Give back exactly the lines of the material below that start at the line containing "(fmap_downsampled_rate : R)" and end at the line containing "let box_centers := flatten", and no others.

## Data
Start of Block

(** * Anchor geometry of gluon-detection: [src/anchors.py]

    A shallow embedding of the four numeric routines of [anchors.py]
    ([AnchorGenerator.generate_anchors], [calc_overlap],
    [calc_anchor_match], [calc_delta]) and the properties that the
    specification states about them.

    Numbers.  The routines compute on floating-point tensors.  They are
    embedded over exact real arithmetic: a tensor element is a [num], that
    is [Some r] for the real number [r], or [None] for a value that exact
    arithmetic does not determine (the float would be NaN or an infinity:
    a quotient by zero, the root of a negative number, the logarithm of a
    non-positive number, or anything computed from such a value).
    Rounding is not modelled.

    Tensors.  A 1-D tensor is a list, a 2-D tensor a list of rows, an
    [(N, 4)] tensor of boxes a list of 4-tuples. *)

From Stdlib Require Import Reals Lra Psatz ZArith Sorted.
From stdpp Require Import base list.

Open Scope R_scope.

(** ** Tensor elements *)

Definition num := option R.

Definition lift2 (f : R → R → R) (a b : num) : num :=
  match a, b with
  | Some x, Some y => Some (f x y)
  | _, _ => None
  end.

Definition nadd : num → num → num := lift2 Rplus.
Definition nsub : num → num → num := lift2 Rminus.
Definition nmul : num → num → num := lift2 Rmult.
Definition nmax : num → num → num := lift2 Rmax.
Definition nmin : num → num → num := lift2 Rmin.

(** [a / b]: a zero divisor gives NaN or an infinity. *)
Definition ndiv (a b : num) : num :=
  match a, b with
  | Some x, Some y => if Req_dec_T y 0 then None else Some (x / y)
  | _, _ => None
  end.

(** [np.sqrt]: NaN below zero. *)
Definition nsqrt (a : num) : num :=
  match a with
  | Some x => if Rle_dec 0 x then Some (sqrt x) else None
  | None => None
  end.

(** [torch.log]: NaN below zero, minus infinity at zero. *)
Definition nlog (a : num) : num :=
  match a with
  | Some x => if Rlt_dec 0 x then Some (ln x) else None
  | None => None
  end.

Declare Scope num_scope.
Delimit Scope num_scope with num.
Bind Scope num_scope with num.
Infix "⊕" := nadd (at level 50, left associativity) : num_scope.
Infix "⊖" := nsub (at level 50, left associativity) : num_scope.
Infix "⊗" := nmul (at level 40, left associativity) : num_scope.
Infix "⊘" := ndiv (at level 40, left associativity) : num_scope.

(** A box is one row of an [(N, 4)] tensor. *)
Definition box : Type := num * num * num * num.

Definition col0 (b : box) : num := b.1.1.1.
Definition col1 (b : box) : num := b.1.1.2.
Definition col2 (b : box) : num := b.1.2.
Definition col3 (b : box) : num := b.2.

(** A box with four real coordinates, and the tensor row that holds it. *)
Definition rbox : Type := R * R * R * R.

Definition fbox (b : rbox) : box :=
  let '(c0, c1, c2, c3) := b in (Some c0, Some c1, Some c2, Some c3).

(** [coord2 >= coord1] on each axis. *)
Definition well_formed (b : rbox) : Prop :=
  let '(c0, c1, c2, c3) := b in c0 <= c2 ∧ c1 <= c3.

(** ** Outcomes

    [Raises]: the Python code raises an exception.  [NonFinite]: the code
    returns, but a comparison or reduction met a value that is not a real
    number, so that the exact model does not determine the result. *)

Inductive outcome (A : Type) : Type :=
  | Ok (a : A)
  | Raises
  | NonFinite.
Arguments Ok {A} a.
Arguments Raises {A}.
Arguments NonFinite {A}.

#[global] Instance outcome_ret : MRet outcome := λ A a, Ok a.
#[global] Instance outcome_bind : MBind outcome := λ A B f m,
  match m with
  | Ok a => f a
  | Raises => Raises
  | NonFinite => NonFinite
  end.

(** ** numpy helpers used by [generate_anchors] *)

(** [np.meshgrid(xs, ys)] with the default ['xy'] indexing: two arrays of
    shape [(len ys, len xs)], the first repeating [xs] along the rows, the
    second constant along each row. *)
Definition meshgrid {A B : Type} (xs : list A) (ys : list B)
  : list (list A) * list (list B) :=
  (map (λ _, xs) ys, map (λ y, map (λ _, y) xs) ys).

(** [a.flatten()], and the raveling [np.meshgrid] applies to an argument
    that is not 1-D; also [reshape([-1, 2])] of a [(P, k, 2)] array. *)
Definition flatten {A : Type} (a : list (list A)) : list A := concat a.

(** The values of [np.arange(start, stop, step)] on integers: [start],
    [start + step], ... while below [stop]. *)
Fixpoint arange_loop (fuel cur stop step : nat) : list nat :=
  match fuel with
  | O => []
  | S fuel' =>
      if (cur <? stop)%nat
      then cur :: arange_loop fuel' (cur + step) stop step
      else []
  end.

(** [np.arange] raises [ZeroDivisionError] on a zero step. *)
Definition arange (start stop step : nat) : outcome (list nat) :=
  if (step =? 0)%nat then Raises
  else Ok (arange_loop (stop - start) start stop step).

(** [np.stack([a, b], axis=2)] of two [(P, k)] arrays. *)
Definition stack2 {A : Type} (a b : list (list A)) : list (list (A * A)) :=
  zip_with (zip_with pair) a b.

(** [np.concatenate([lo, hi], axis=1)] of two [(N, 2)] arrays. *)
Definition concatenate_axis1 (lo hi : list (num * num)) : list box :=
  zip_with (λ l h, (l.1, l.2, h.1, h.2)) lo hi.

Definition half : num := Some (1 / 2).

(** ** [AnchorGenerator.generate_anchors] (anchors.py, lines 11-47) *)

Definition generate_anchors (fmap_shape : nat * nat)
    (fmap_downsampled_rate : R) (scales ratios : list R)
    (anchor_stride : nat) : outcome (list box) :=
  (* Get all combinations of scales and ratios *)
  let '(scales, ratios) := meshgrid (map Some scales) (map Some ratios) in
  let scales := flatten scales in
  let ratios := flatten ratios in
  (* Enumerate heights and widths from scales and ratios *)
  let heights := zip_with ndiv scales (map nsqrt ratios) in
  let widths := zip_with nmul scales (map nsqrt ratios) in
  (* Enumerate shifts in feature space *)
  ys ← arange 0 fmap_shape.1 anchor_stride;
  xs ← arange 0 fmap_shape.2 anchor_stride;
  let shifts_y :=
    map (λ n : nat, (Some (INR n) ⊘ Some fmap_downsampled_rate)%num) ys in
  let shifts_x :=
    map (λ n : nat, (Some (INR n) ⊘ Some fmap_downsampled_rate)%num) xs in
  let '(shifts_x, shifts_y) := meshgrid shifts_x shifts_y in
  (* Enumerate combinations of shifts, widths, and heights *)
  let '(box_widths, box_centers_x) := meshgrid widths (flatten shifts_x) in
  let '(box_heights, box_centers_y) := meshgrid heights (flatten shifts_y) in
  (* Reshape to get a list of (y, x) and a list of (h, w) *)
  let box_centers := flatten (stack2 box_centers_y box_centers_x) in
  let box_sizes := flatten (stack2 box_heights box_widths) in
  (* Convert to corner coordinates (y1, x1, y2, x2) *)
  let boxes :=
    concatenate_axis1
      (zip_with (λ c s, (c.1 ⊖ half ⊗ s.1, c.2 ⊖ half ⊗ s.2)%num)
         box_centers box_sizes)
      (zip_with (λ c s, (c.1 ⊕ half ⊗ s.1, c.2 ⊕ half ⊗ s.2)%num)
         box_centers box_sizes) in
  Ok boxes.

(** *** The anchor set as the specification describes it *)

Definition ceil_div (n s : nat) : nat := ((n + s - 1) / s)%nat.

(** [center ± 0.5 * size], in [(y1, x1, y2, x2)] order. *)
Definition anchor_box (cy cx h w : num) : box :=
  (cy ⊖ half ⊗ h, cx ⊖ half ⊗ w, cy ⊕ half ⊗ h, cx ⊕ half ⊗ w)%num.

(** [height = scale / sqrt ratio], [width = scale * sqrt ratio]. *)
Definition anchor_size (scale ratio : R) : num * num :=
  ((Some scale ⊘ nsqrt (Some ratio))%num,
   (Some scale ⊗ nsqrt (Some ratio))%num).

(** The [i]-th position of the strided grid, rescaled by
    [1 / fmap_downsampled_rate]. *)
Definition grid_center (stride : nat) (rate : R) (i : nat) : num :=
  (Some (INR (i * stride)) ⊘ Some rate)%num.

(** Grid positions in the outer loops, [(scale, ratio)] pairs in the inner
    loops. *)
Definition anchors_spec (fmap_shape : nat * nat) (rate : R)
    (scales ratios : list R) (stride : nat) : list box :=
  iy ← seq 0 (ceil_div fmap_shape.1 stride);
  ix ← seq 0 (ceil_div fmap_shape.2 stride);
  ratio ← ratios;
  scale ← scales;
  [anchor_box (grid_center stride rate iy) (grid_center stride rate ix)
     (anchor_size scale ratio).1 (anchor_size scale ratio).2].

(** ** torch helpers used by [calc_overlap] *)

(** [v.view(-1, 1).repeat(1, n)]: entry [(i, j)] is [v[i]]. *)
Definition col_repeat (v : list num) (n : nat) : list (list num) :=
  map (λ x, replicate n x) v.

(** [v.view(1, -1).repeat(n, 1)]: entry [(i, j)] is [v[j]]. *)
Definition row_repeat (v : list num) (n : nat) : list (list num) :=
  replicate n v.

(** An elementwise binary operation on two 2-D tensors of one shape. *)
Definition mat_zip (f : num → num → num) (a b : list (list num))
  : list (list num) :=
  zip_with (zip_with f) a b.

(** An elementwise operation with a scalar (a broadcast one-element
    tensor). *)
Definition mat_map (f : num → num) (a : list (list num)) : list (list num) :=
  map (map f) a.

Definition zero : num := Some 0.
Definition one : num := Some 1.

(** ** [calc_overlap] (anchors.py, lines 50-84)

    The [try]/[except] of lines 68-74 evaluates one and the same
    expression with the zero tensor on either device; the debug message is
    not part of the result. *)

Definition calc_overlap (query_boxes ref_boxes : list box)
  : list (list num) :=
  let n_queries := length query_boxes in
  let n_refs := length ref_boxes in
  let q_xmin := col_repeat (map col0 query_boxes) n_refs in
  let q_ymin := col_repeat (map col1 query_boxes) n_refs in
  let q_xmax := col_repeat (map col2 query_boxes) n_refs in
  let q_ymax := col_repeat (map col3 query_boxes) n_refs in
  let r_xmin := row_repeat (map col0 ref_boxes) n_queries in
  let r_ymin := row_repeat (map col1 ref_boxes) n_queries in
  let r_xmax := row_repeat (map col2 ref_boxes) n_queries in
  let r_ymax := row_repeat (map col3 ref_boxes) n_queries in
  let intersect_left := mat_zip nmax q_xmin r_xmin in
  let intersect_top := mat_zip nmax q_ymin r_ymin in
  let intersect_right := mat_zip nmin q_xmax r_xmax in
  let intersect_bottom := mat_zip nmin q_ymax r_ymax in
  let intersect_areas :=
    mat_zip nmul
      (mat_map (nmax zero)
         (mat_map (λ d, d ⊕ one)%num
            (mat_zip nsub intersect_right intersect_left)))
      (mat_map (nmax zero)
         (mat_map (λ d, d ⊕ one)%num
            (mat_zip nsub intersect_bottom intersect_top))) in
  let query_areas :=
    col_repeat
      (map (λ b, ((col2 b ⊖ col0 b ⊕ one) ⊗ (col3 b ⊖ col1 b ⊕ one))%num)
         query_boxes)
      n_refs in
  let ref_areas :=
    row_repeat
      (map (λ b, ((col2 b ⊖ col0 b ⊕ one) ⊗ (col3 b ⊖ col1 b ⊕ one))%num)
         ref_boxes)
      n_queries in
  let overlaps :=
    mat_zip ndiv intersect_areas
      (mat_zip nsub (mat_zip nadd query_areas ref_areas) intersect_areas) in
  overlaps.

(** *** The entry of one pair of boxes *)

Definition box_area (b : box) : num :=
  ((col2 b ⊖ col0 b ⊕ one) ⊗ (col3 b ⊖ col1 b ⊕ one))%num.

Definition intersect_area (q r : box) : num :=
  (nmax zero (nmin (col2 q) (col2 r) ⊖ nmax (col0 q) (col0 r) ⊕ one)
   ⊗ nmax zero (nmin (col3 q) (col3 r) ⊖ nmax (col1 q) (col1 r) ⊕ one))%num.

Definition union_area (q r : box) : num :=
  (box_area q ⊕ box_area r ⊖ intersect_area q r)%num.

Definition iou (q r : box) : num :=
  (intersect_area q r ⊘ union_area q r)%num.

(** An entry of a 2-D tensor. *)
Definition entry {A : Type} (m : list (list A)) (i j : nat) : option A :=
  row ← m !! i; row !! j.

(** ** torch helpers used by [calc_anchor_match] *)

#[global] Instance Rlt_decision (a b : R) : Decision (a < b) := Rlt_dec a b.

(** The real numbers of a tensor all of whose elements are real. *)
Fixpoint reals (l : list num) : outcome (list R) :=
  match l with
  | [] => Ok []
  | Some x :: l' => xs ← reals l'; Ok (x :: xs)
  | None :: _ => NonFinite
  end.

(** The running maximum and its index; a later element replaces the
    maximum only when strictly greater, so that the first maximal element
    is the one reported. *)
Fixpoint max_from (best : R) (best_i i : nat) (l : list R) : R * nat :=
  match l with
  | [] => (best, best_i)
  | x :: l' =>
      if decide (best < x) then max_from x i (S i) l'
      else max_from best best_i (S i) l'
  end.

(** The maximum of a 1-D slice and the index of its first occurrence; the
    reduction of an empty slice raises. *)
Definition reduce_max (l : list num) : outcome (R * nat) :=
  xs ← reals l;
  match xs with
  | [] => Raises
  | x :: xs' => Ok (max_from x 0 1 xs')
  end.

(** Column [j] of a 2-D tensor. *)
Definition column (j : nat) (m : list (list num)) : list num :=
  map (λ row : list num, default (None : num) (row !! j)) m.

End of Block

## Exercise response
    (fmap_downsampled_rate : R) (scales ratios : list R)
    (anchor_stride : nat) : outcome (list box) :=
  (* Get all combinations of scales and ratios *)
  let '(scales, ratios) := meshgrid (map Some scales) (map Some ratios) in
  let scales := flatten scales in
  let ratios := flatten ratios in
  (* Enumerate heights and widths from scales and ratios *)
  let heights := zip_with ndiv scales (map nsqrt ratios) in
  let widths := zip_with nmul scales (map nsqrt ratios) in
  (* Enumerate shifts in feature space *)
  ys ← arange 0 fmap_shape.1 anchor_stride;
  xs ← arange 0 fmap_shape.2 anchor_stride;
  let shifts_y :=
    map (λ n : nat, (Some (INR n) ⊘ Some fmap_downsampled_rate)%num) ys in
  let shifts_x :=
    map (λ n : nat, (Some (INR n) ⊘ Some fmap_downsampled_rate)%num) xs in
  let '(shifts_x, shifts_y) := meshgrid shifts_x shifts_y in
  (* Enumerate combinations of shifts, widths, and heights *)
  let '(box_widths, box_centers_x) := meshgrid widths (flatten shifts_x) in
  let '(box_heights, box_centers_y) := meshgrid heights (flatten shifts_y) in
  (* Reshape to get a list of (y, x) and a list of (h, w) *)
  let box_centers := flatten (stack2 box_centers_y box_centers_x) in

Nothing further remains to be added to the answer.